(Entries provided begins)
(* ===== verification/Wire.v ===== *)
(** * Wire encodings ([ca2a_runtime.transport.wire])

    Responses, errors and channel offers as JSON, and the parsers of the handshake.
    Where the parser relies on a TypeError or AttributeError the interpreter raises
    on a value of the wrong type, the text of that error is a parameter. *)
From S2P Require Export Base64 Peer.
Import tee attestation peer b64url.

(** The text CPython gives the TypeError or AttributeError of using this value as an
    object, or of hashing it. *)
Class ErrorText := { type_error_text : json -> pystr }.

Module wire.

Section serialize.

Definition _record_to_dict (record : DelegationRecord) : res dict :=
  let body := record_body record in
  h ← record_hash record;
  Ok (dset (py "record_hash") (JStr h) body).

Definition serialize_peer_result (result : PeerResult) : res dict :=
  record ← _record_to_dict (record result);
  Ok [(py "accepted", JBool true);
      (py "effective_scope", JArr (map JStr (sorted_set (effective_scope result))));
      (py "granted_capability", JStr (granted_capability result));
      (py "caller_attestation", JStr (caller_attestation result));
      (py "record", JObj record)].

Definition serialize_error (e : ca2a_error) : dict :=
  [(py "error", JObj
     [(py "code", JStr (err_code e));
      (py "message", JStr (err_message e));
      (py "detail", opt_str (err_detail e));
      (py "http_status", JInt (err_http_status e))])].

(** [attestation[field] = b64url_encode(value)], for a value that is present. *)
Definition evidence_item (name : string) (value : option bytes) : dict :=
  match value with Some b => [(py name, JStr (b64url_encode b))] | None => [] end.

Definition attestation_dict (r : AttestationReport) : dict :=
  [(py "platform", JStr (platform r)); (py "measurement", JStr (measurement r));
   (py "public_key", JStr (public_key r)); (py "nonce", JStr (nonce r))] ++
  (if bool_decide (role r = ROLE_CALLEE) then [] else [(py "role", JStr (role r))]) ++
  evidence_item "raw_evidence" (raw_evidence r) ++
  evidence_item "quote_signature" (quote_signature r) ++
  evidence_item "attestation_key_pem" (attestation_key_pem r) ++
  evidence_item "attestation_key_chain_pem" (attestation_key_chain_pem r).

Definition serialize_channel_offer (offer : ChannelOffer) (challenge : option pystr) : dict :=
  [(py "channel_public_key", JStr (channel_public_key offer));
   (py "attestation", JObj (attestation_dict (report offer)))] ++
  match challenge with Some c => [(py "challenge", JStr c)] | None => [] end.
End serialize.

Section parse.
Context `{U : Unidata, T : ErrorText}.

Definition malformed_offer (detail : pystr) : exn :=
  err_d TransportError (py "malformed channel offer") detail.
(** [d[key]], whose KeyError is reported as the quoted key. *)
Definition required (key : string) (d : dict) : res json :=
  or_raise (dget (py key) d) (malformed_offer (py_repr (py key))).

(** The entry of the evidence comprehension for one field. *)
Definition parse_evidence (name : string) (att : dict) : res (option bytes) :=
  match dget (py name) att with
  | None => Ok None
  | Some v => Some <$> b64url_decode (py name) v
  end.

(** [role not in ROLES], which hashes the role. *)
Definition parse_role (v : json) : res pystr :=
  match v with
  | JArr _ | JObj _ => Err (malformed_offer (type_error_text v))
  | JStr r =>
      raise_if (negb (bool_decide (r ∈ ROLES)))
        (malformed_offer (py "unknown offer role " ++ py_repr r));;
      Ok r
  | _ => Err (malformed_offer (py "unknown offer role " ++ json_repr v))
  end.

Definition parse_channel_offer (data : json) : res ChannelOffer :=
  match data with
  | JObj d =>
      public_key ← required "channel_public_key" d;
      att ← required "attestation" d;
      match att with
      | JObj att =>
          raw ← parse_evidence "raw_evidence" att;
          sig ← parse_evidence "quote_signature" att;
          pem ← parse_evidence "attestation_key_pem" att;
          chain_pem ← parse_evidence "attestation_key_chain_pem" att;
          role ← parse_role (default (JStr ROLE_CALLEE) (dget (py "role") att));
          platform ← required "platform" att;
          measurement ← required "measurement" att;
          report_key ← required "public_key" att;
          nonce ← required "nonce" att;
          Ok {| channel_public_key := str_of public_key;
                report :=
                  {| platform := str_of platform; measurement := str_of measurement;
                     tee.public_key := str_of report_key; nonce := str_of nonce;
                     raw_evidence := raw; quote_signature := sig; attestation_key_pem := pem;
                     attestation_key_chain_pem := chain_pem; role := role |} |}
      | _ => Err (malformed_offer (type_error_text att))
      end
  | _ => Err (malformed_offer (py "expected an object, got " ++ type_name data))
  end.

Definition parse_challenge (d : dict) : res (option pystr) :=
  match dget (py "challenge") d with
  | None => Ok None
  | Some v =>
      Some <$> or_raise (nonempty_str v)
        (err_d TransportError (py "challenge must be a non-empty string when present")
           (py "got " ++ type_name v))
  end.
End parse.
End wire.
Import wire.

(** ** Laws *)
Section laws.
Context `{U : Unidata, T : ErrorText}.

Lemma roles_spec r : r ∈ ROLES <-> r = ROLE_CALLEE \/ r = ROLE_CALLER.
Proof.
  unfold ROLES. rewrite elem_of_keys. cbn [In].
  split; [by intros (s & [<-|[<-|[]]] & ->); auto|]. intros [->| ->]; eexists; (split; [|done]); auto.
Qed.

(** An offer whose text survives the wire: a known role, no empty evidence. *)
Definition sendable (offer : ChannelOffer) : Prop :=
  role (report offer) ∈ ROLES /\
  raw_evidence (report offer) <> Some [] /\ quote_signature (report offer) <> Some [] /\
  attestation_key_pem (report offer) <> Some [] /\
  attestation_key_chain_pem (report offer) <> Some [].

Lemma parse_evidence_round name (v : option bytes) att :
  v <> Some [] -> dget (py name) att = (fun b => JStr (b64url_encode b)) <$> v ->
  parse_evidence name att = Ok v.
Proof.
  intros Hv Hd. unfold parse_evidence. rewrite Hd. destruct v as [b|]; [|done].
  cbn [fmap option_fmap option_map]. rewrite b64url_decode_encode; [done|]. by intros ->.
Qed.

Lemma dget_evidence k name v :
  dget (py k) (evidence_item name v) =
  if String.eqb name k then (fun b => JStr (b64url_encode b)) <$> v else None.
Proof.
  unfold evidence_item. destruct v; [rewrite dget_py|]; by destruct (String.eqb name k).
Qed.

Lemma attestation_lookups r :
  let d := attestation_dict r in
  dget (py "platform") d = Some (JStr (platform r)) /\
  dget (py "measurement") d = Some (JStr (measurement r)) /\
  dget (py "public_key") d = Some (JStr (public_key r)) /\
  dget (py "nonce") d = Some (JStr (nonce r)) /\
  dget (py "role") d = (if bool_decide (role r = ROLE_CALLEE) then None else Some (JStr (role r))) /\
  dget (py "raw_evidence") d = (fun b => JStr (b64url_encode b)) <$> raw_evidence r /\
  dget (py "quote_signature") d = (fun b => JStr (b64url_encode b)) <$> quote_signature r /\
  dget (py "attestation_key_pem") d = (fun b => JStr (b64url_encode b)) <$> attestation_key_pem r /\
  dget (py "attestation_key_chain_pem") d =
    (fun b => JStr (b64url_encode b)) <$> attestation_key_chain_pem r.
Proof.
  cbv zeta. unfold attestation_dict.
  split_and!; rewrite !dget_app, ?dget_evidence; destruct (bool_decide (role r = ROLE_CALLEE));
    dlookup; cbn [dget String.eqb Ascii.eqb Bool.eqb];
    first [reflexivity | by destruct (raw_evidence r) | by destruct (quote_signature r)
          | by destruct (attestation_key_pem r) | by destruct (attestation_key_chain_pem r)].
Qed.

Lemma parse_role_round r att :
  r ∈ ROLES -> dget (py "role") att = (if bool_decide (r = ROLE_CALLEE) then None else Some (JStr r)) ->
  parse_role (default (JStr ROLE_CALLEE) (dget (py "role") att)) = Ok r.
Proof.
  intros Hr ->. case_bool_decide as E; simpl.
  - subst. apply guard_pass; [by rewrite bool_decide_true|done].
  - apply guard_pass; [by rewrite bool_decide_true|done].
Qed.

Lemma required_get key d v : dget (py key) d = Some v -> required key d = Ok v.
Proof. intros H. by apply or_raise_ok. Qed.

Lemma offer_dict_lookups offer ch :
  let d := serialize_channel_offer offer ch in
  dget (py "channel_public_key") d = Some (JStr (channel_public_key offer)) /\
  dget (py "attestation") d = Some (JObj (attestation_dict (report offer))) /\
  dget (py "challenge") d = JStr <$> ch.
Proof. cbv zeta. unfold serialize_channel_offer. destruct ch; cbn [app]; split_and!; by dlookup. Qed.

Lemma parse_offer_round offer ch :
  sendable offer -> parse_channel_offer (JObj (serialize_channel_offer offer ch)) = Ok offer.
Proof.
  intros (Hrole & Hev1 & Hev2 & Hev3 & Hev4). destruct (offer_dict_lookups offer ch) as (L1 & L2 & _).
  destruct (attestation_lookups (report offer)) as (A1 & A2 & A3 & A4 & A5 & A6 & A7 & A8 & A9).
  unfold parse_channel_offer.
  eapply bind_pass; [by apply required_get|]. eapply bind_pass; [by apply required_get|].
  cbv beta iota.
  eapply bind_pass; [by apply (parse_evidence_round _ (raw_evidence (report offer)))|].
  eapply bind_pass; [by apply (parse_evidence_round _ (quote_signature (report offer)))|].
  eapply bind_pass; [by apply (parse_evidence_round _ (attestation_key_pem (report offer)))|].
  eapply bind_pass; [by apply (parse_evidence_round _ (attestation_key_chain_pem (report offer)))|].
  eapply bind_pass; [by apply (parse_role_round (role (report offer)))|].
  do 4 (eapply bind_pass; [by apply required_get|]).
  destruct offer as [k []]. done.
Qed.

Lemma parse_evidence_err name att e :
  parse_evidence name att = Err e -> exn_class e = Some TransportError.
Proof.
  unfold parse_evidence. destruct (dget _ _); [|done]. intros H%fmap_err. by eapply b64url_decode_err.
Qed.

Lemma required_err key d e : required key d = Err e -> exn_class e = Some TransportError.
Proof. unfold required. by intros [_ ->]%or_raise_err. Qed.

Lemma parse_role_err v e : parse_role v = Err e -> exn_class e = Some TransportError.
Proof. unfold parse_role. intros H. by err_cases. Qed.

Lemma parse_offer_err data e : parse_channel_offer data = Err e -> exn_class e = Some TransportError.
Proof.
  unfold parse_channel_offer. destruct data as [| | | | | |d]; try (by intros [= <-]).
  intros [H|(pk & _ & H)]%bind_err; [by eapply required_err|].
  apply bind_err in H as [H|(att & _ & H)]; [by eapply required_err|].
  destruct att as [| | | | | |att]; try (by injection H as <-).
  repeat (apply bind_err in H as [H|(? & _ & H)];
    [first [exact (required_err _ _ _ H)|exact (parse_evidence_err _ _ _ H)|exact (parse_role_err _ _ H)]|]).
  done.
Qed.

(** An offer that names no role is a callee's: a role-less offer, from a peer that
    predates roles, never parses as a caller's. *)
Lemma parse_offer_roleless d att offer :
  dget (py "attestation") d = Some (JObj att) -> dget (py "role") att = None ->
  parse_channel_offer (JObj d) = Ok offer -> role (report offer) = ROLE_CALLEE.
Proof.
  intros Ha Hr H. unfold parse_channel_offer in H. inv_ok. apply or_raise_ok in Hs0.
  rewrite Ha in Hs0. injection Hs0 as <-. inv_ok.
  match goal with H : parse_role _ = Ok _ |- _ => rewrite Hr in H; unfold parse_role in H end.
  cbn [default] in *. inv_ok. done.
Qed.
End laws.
(Entries provided ends)
[Directions for this task]: Set down, from the entries above, exactly the lines from the one with "eapply bind_pass; [by apply (parse_role_round" up to and including the one with "Proof. unfold required.", and no other lines.

[Task result]:
  eapply bind_pass; [by apply (parse_role_round (role (report offer)))|].
  do 4 (eapply bind_pass; [by apply required_get|]).
  destruct offer as [k []]. done.
Qed.

Lemma parse_evidence_err name att e :
  parse_evidence name att = Err e -> exn_class e = Some TransportError.
Proof.
  unfold parse_evidence. destruct (dget _ _); [|done]. intros H%fmap_err. by eapply b64url_decode_err.
Qed.

Lemma required_err key d e : required key d = Err e -> exn_class e = Some TransportError.
Proof. unfold required. by intros [_ ->]%or_raise_err. Qed.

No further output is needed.